Lemma batch_of_chunks t j ck f keys objs at_ vs b :
  let ps := all_chunks j f UploadBucket ChunkSizeChars ChunkOverlapWords 0 keys objs.*2 in
  Forall2 (extracted t) keys objs -> length vs = length ps -> b = foldr (fun o acc => len o.1 + acc) 0 objs ->
  job_batch t j ck f keys b (zip_with (chunk_record t j ck at_) ps vs).
Proof.
  cbn zeta. intros HF Hl Hb. exists objs. split; [done|]. split; [done|]. split_and!.
  - rewrite (zip_records _ pc_chunkText), all_chunks_texts by (done || rewrite length_fmap; by eapply Forall2_length).
    by rewrite <- list_fmap_compose.
  - rewrite (zip_records _ pc_recordID) by done. apply all_chunks_nodup.
  - apply Forall_forall. intros r Hr. apply elem_of_lookup_zip_with in Hr as (k & p & v & -> & Hp & _).
    apply list_elem_of_lookup_2, all_chunks_ids in Hp as (H1 & H2 & _). by split_and!.
Qed.

Lemma run_index_cases ctx t j ck f payload w :
  let keys := readStringArray (get_any payload "objectKeys") in
  let '(r, w') := run_index ctx t j ck f payload w in
  jobs w' = jobs w
  /\ ((stored w' = stored w /\ forall n b, r = Ok (n, b) -> n = 0)
      \/ exists records b, job_batch t j ck f keys b records /\ records <> [] /\ stored w' = stored w ++ [records]
           /\ forall n b', r = Ok (n, b') -> n = Z.of_nat (length records) /\ b' = b).
Proof.
  cbn zeta. unfold indexPayloadArtifacts. pose proof (readStringArray_clean (get_any payload "objectKeys")) as Hc.
  destruct (readStringArray _) as [|k0 keys0] eqn:Hk; [run_M; split; [done|left; split; [done|naive_solver]]|].
  set (keys := k0 :: keys0) in *. cbn zeta. run_M.
  pose proof (quiet_now w) as [N1 N2]. destruct (now w) as [at_ w1]. cbn [fst snd] in *.
  pose proof (quiet_index_objects t j f (local_items payload) keys 0 [] 0 w1) as [Q1 Q2].
  destruct (run_objects t j f (local_items payload) get 0 [] 0 keys w1) as [[[pending b]|err] w2] eqn:Hr; cbn [fst snd] in *;
    [|split; [congruence|left; split; [congruence|done]]].
  apply index_objects_Ok in Hr as (objs & HF & Hp & Hb); [|done]. rewrite app_nil_l in Hp.
  destruct pending as [|p pending]; [split; [congruence|left; split; [congruence|naive_solver]]|].
  rewrite Hp. assert (Hne : p :: pending <> []) by done. rewrite Hp in Hne. clear Hp p pending.
  set (ps := all_chunks _ _ _ _ _ _ _ _) in *.
  pose proof (ie_embed ctx t (pc_chunkText <$> ps) w2) as [E1 E2].
  destruct (Embed emb ctx t (pc_chunkText <$> ps) w2) as [[vs|err] w3]; cbn [fst snd] in *;
    [|split; [congruence|left; split; [congruence|done]]].
  destruct (Nat.eqb_spec (length vs) (length ps)) as [Hl|]; cbn [negb];
    [|split; [congruence|left; split; [congruence|done]]].
  pose proof (batch_of_chunks t j ck f keys objs at_ vs b HF Hl ltac:(lia)) as Hbatch.
  set (records := zip_with _ _ _) in *. pose proof (ie_upsert ctx records w3) as Hu.
  assert (Hlen : length records = length ps) by (etrans; [apply length_zip_with|]; apply Nat.min_l, Nat.eq_le_incl; symmetry; exact Hl).
  destruct (Upsert ix ctx records w3) as [[err|] w4]; cbn; destruct Hu as [J [S|[Hn S]]]; try done;
    (split; [congruence|]).
  - right. exists records, b. split; [done|]. split; [by intros E; rewrite E in Hlen; destruct ps|].
    split; [congruence|done].
  - left. split; [congruence|done].
  - right. exists records, b. split; [done|]. split; [by intros E; rewrite E in Hlen; destruct ps|].
    split; [congruence|]. intros n b' [= <- <-]. by rewrite Hlen.
Qed.

(** * Theorems *)

(** C13: a job is indexed completely or not at all.  The index receives at most one
    batch for a job.  A batch consists of the chunks of the texts of all objects
    of the job, in the order of its object keys, each text extracted from the
    bytes read for its key; its record identifiers are distinct, and every record
    carries the tenant, the job, the checksum, one of the keys and its source.
    The counts reported are those of the batch and of the bytes read; without
    an accepted batch the count is zero. *)
Theorem job_indexed_completely ctx t j ck f payload w :
  let keys := readStringArray (get_any payload "objectKeys") in
  let '(r, w') := run_index ctx t j ck f payload w in
  jobs w' = jobs w
  /\ ((stored w' = stored w /\ forall n b, r = Ok (n, b) -> n = 0)
      \/ exists records b, job_batch t j ck f keys b records /\ records <> [] /\ stored w' = stored w ++ [records]
           /\ forall n b', r = Ok (n, b') -> n = Z.of_nat (length records) /\ b' = b).
Proof. apply run_index_cases. Qed.

(** ** The life of a job *)

Context (tz : Time -> Time) (decode_error : string -> string) `{T : !JobTable db jobs tz}.

Notation submit := (HandleSubmitJob db rand now decode_error).
Notation background_run := (processIngestionBackground db (Some ix) (Some get) (Some emb) UploadBucket MaxObjectBytes
  ChunkSizeChars ChunkOverlapWords Parser pdf_text range_order now).

(** The row of a job that was just submitted. *)
Definition fresh_row (bg : background) (row : job_row) : Prop :=
  jr_job_id row = bg_jobID bg /\ jr_tenant_id row = bg_tenantID bg /\ jr_checksum row = bg_checksum bg
  /\ jr_source_uri row = bg_sourceURI bg /\ jr_status row = "indexing" /\ jr_stage row = "parsing"
  /\ jr_total_files row = inferTotalFiles (bg_payload bg) /\ jr_processed_files row = 0.

Lemma quiet_rand : quiet rand.
Proof. intros w. apply ie_rand. Qed.

Lemma submit_cases ctx r w :
  let '((resp, bg), w') := submit ctx r w in
  stored w' = stored w
  /\ match bg with
     | Some bg => rs_Status resp = 201 /\ bg_tenantID bg = TrimSpace (Header_Get r "X-Tenant-ID")
         /\ bg_sourceURI bg <> ""
         /\ jobs w !! bg_jobID bg = None /\ exists row, fresh_row bg row /\ jobs w' = <[bg_jobID bg := row]> (jobs w)
     | None => rs_Status resp <> 201
         /\ (jobs w' = jobs w \/ exists id row, jobs w !! id = None /\ jobs w' = <[id := row]> (jobs w)
               /\ jr_tenant_id row = TrimSpace (Header_Get r "X-Tenant-ID"))
     end.
Proof.
  unfold HandleSubmitJob, hashHex. run_M. destruct (decode_payload (Body r)) as [payload|]; [|by split_and!; [| |left]].
  cbn zeta. destruct (String.eqb_spec (TrimSpace (asString (get_any payload "sourceUri"))) "") as [|Hs];
    [by split_and!; [| |left]|].
  set (ckm := if String.eqb _ "" then _ else _).
  assert (Q : quiet ckm).
  { subst ckm. case_match; [|apply quiet_ret]. intros w0. pose proof (quiet_rand w0) as [R1 R2].
    destruct (rand w0) as [read w1]. pose proof (quiet_now w1) as [N1 N2]. destruct (now w1). cbn in *. by rewrite N1, N2. }
  clearbody ckm. destruct (Q w) as [C1 C2]. destruct (ckm w) as [ck w1]. cbn in C1, C2.
  destruct (quiet_rand w1) as [R1 R2]. destruct (rand w1) as [read w2]. cbn in R1, R2.
  destruct (quiet_now w2) as [N1 N2]. destruct (now w2) as [t0 w3]. cbn in N1, N2.
  destruct (quiet_now w3) as [M1 M2]. destruct (now w3) as [t1 w4]. cbn in M1, M2.
  set (row := {| jr_job_id := _ |}). pose proof (jt_insert row w4) as Hi. pose proof (ie_db_insert row w4) as Si.
  assert (J : jobs w4 = jobs w) by congruence. assert (S4 : stored w4 = stored w) by congruence. rewrite J in Hi.
  destruct (insert_job db row w4) as [[err|] w5]; cbn [fst snd] in Hi, Si |- *; cbn zeta in Hi; (split; [congruence|]).
  - split; [done|]. destruct Hi as [->|[Hn ->]]; [by left|right]. by exists (jr_job_id row), (stored_job tz row).
  - destruct Hi as [Hn Hw]. split_and!; [done..|]. by exists (stored_job tz row).
Qed.

Notation index_run bg := (run_index (Some Background) (bg_tenantID bg) (bg_jobID bg) (bg_checksum bg)
  (bg_sourceURI bg) (bg_payload bg)).

(** The end of a job, by the outcome of its indexing. *)
Definition final_row (r : result (Z * Z)) (row : job_row) : Prop :=
  jr_processed_files row = jr_total_files row
  /\ match r with
     | Ok (n, b) => jr_status row = "indexed" /\ jr_stage row = "complete" /\ jr_chunk_count row = n
         /\ jr_payload_bytes row = b /\ jr_successful_files row = jr_total_files row /\ jr_failed_files row = 0
     | Err err => jr_status row = "failed" /\ jr_policy_reason row = Error err
         /\ jr_successful_files row = 0 /\ jr_failed_files row = jr_total_files row
     end.

Lemma background_ends (bg : background) w row :
  jobs w !! bg_jobID bg = Some row -> jr_total_files row = inferTotalFiles (bg_payload bg) ->
  let '(r, w1) := index_run bg w in
  let w' := (background_run (bg_jobID bg) (bg_tenantID bg) (bg_checksum bg) (bg_sourceURI bg) (bg_payload bg) w).2 in
  stored w' = stored w1
  /\ exists e wu row', jobs wu = jobs w /\ final_row r row' /\ jr_tenant_id row' = jr_tenant_id row
       /\ w' = (end_job db (bg_jobID bg) e wu).2
       /\ (jobs w' = <[bg_jobID bg := row']> (jobs w) \/ ((end_job db (bg_jobID bg) e wu).1 <> None /\ jobs w' = jobs w)).
Proof.
  intros Hrow Ht. unfold processIngestionBackground. run_M.
  pose proof (run_index_cases (Some Background) (bg_tenantID bg) (bg_jobID bg) (bg_checksum bg) (bg_sourceURI bg)
    (bg_payload bg) w) as Hi.
  destruct (index_run bg w) as [r w1]. destruct Hi as [Hj _].
  pose proof (quiet_now w1) as [N1 N2]. destruct (now w1) as [t w2]. cbn [fst snd] in N1, N2.
  set (e := match r with Ok _ => _ | Err _ => _ end). pose proof (jt_end (bg_jobID bg) e w2) as He.
  pose proof (ie_db_end (bg_jobID bg) e w2) as Se. split; [|exists e, w2, (finish_row tz e row)].
  { destruct (end_job db (bg_jobID bg) e w2). cbn in *. congruence. }
  split; [congruence|]. split; [|split; [done|split; [by destruct (end_job db (bg_jobID bg) e w2)|]]].
  - unfold final_row, finish_row. cbn. rewrite Ht. subst e. destruct r as [[n b]|err]; by split_and!.
  - assert (Hnew : alter (finish_row tz e) (bg_jobID bg) (jobs w2) = <[bg_jobID bg := finish_row tz e row]> (jobs w)).
    { rewrite N2, Hj. apply map_eq. intros k. destruct (decide (k = bg_jobID bg)) as [->|].
      - by rewrite lookup_alter_eq, lookup_insert_eq, Hrow.
      - by rewrite lookup_alter_ne, lookup_insert_ne. }
    destruct (end_job db (bg_jobID bg) e w2) as [[err|] w3]; cbn [fst snd] in *; cbn zeta in He; rewrite Hnew in He.
    + destruct He as [He|He]; [right; split; [done|congruence]|by left].
    + by left.
Qed.

(** C14: every accepted job is brought to its end.  A submission that answers 201 inserted
    a new row for the tenant of the request and started the work; when that work has run
    from any later state, the closing UPDATE of the row was attempted.  If the database
    accepted it, the row says indexed with the counts of what was indexed, or failed with
    the reason, and every file is accounted for; if the database reported an error, which
    is only logged, the row says so too or is as it was (and still says indexing).  No
    other row has changed, and records went to the index under the tenant of the job
    only. *)
Theorem submitted_job_finishes ctx r w resp bg w1 w2 :
  submit ctx r w = ((resp, Some bg), w1) -> jobs w2 !! bg_jobID bg = jobs w1 !! bg_jobID bg ->
  let out := index_run bg w2 in
  let w3 := (background_run (bg_jobID bg) (bg_tenantID bg) (bg_checksum bg) (bg_sourceURI bg) (bg_payload bg) w2).2 in
  jobs w !! bg_jobID bg = None
  /\ (exists e wu row, final_row out.1 row /\ jr_tenant_id row = TrimSpace (Header_Get r "X-Tenant-ID")
        /\ jobs wu = jobs w2 /\ w3 = (end_job db (bg_jobID bg) e wu).2
        /\ match (end_job db (bg_jobID bg) e wu).1 with
           | None => jobs w3 = <[bg_jobID bg := row]> (jobs w2)
           | Some _ => jobs w3 = <[bg_jobID bg := row]> (jobs w2) \/ jobs w3 = jobs w2
           end)
  /\ (stored w3 = stored w2 \/ exists records, stored w3 = stored w2 ++ [records]
        /\ Forall (fun v => vr_TenantID v = TrimSpace (Header_Get r "X-Tenant-ID")) records).
Proof.
  intros Hs Hw. pose proof (submit_cases ctx r w) as Hc. rewrite Hs in Hc.
  destruct Hc as (_ & _ & Ht & _ & Hnew & row & Hf & Hj). rewrite Hj, lookup_insert_eq in Hw.
  pose proof (background_ends bg w2 row Hw) as Hb.
  pose proof (run_index_cases (Some Background) (bg_tenantID bg) (bg_jobID bg) (bg_checksum bg) (bg_sourceURI bg)
    (bg_payload bg) w2) as Hi.
  cbn zeta. destruct (index_run bg w2) as [out w2']. destruct Hb as [Hst (e & wu & row' & Hwu & Hfin & Hten & Hw3 & Hjobs)].
  { by destruct Hf as (_ & _ & _ & _ & _ & _ & ? & _). }
  split; [done|]. split.
  - exists e, wu, row'. split; [done|]. split; [rewrite Hten, <- Ht; by destruct Hf as (_ & ? & _)|]. split; [done|]. split; [done|].
    destruct ((end_job db (bg_jobID bg) e wu).1); [by destruct Hjobs as [|[]]; [left|right]|by destruct Hjobs as [|[]]].
  - rewrite Hst. destruct Hi as [_ [[? _]|(records & b & (objs & _ & _ & _ & _ & HF) & _ & E & _)]]; [by left|right].
    exists records. split; [done|]. eapply Forall_impl; [exact HF|]. cbn. intros v (? & _). congruence.
Qed.
End Indexing.

Section Listing.
Context `{U : UnicodeTables} {W : Type} (db : JobDB W) (jobs : W -> gmap string job_row) `{Q : !JobQueries db jobs}.

Lemma scan_jobs_ok rows : forall out,
  (exists ls, rows = Ok <$> ls /\ scan_jobs out rows = WriteJSON 200 (JArr (out ++ (listing_json <$> ls))))
  \/ rs_Status (scan_jobs out rows) = 500.
Proof.
  induction rows as [|[l|err] rows IH]; intros out; cbn [scan_jobs].
  - left. exists []. by rewrite app_nil_r.
  - destruct (IH (out ++ [listing_json l])) as [(ls & -> & ->)|H]; [left|by right].
    exists (l :: ls). by rewrite <- app_assoc.
  - by right.
Qed.

(** All the jobs of a tenant, newest first. *)
Definition jobs_of (w : W) (t : string) (rows : list job_row) : Prop :=
  rows ≡ₚ filter (fun r => jr_tenant_id r = t) (map_to_list (jobs w)).*2 /\ newest_first rows.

● What the task asks: Using the entries above, extract exactly the span from the line with "destruct (quiet_rand w1)" to the line with "destruct (insert_job db", both lines included; leave out everything else.

● Expected answer:
  destruct (quiet_rand w1) as [R1 R2]. destruct (rand w1) as [read w2]. cbn in R1, R2.
  destruct (quiet_now w2) as [N1 N2]. destruct (now w2) as [t0 w3]. cbn in N1, N2.
  destruct (quiet_now w3) as [M1 M2]. destruct (now w3) as [t1 w4]. cbn in M1, M2.
  set (row := {| jr_job_id := _ |}). pose proof (jt_insert row w4) as Hi. pose proof (ie_db_insert row w4) as Si.
  assert (J : jobs w4 = jobs w) by congruence. assert (S4 : stored w4 = stored w) by congruence. rewrite J in Hi.
  destruct (insert_job db row w4) as [[err|] w5]; cbn [fst snd] in Hi, Si |- *; cbn zeta in Hi; (split; [congruence|]).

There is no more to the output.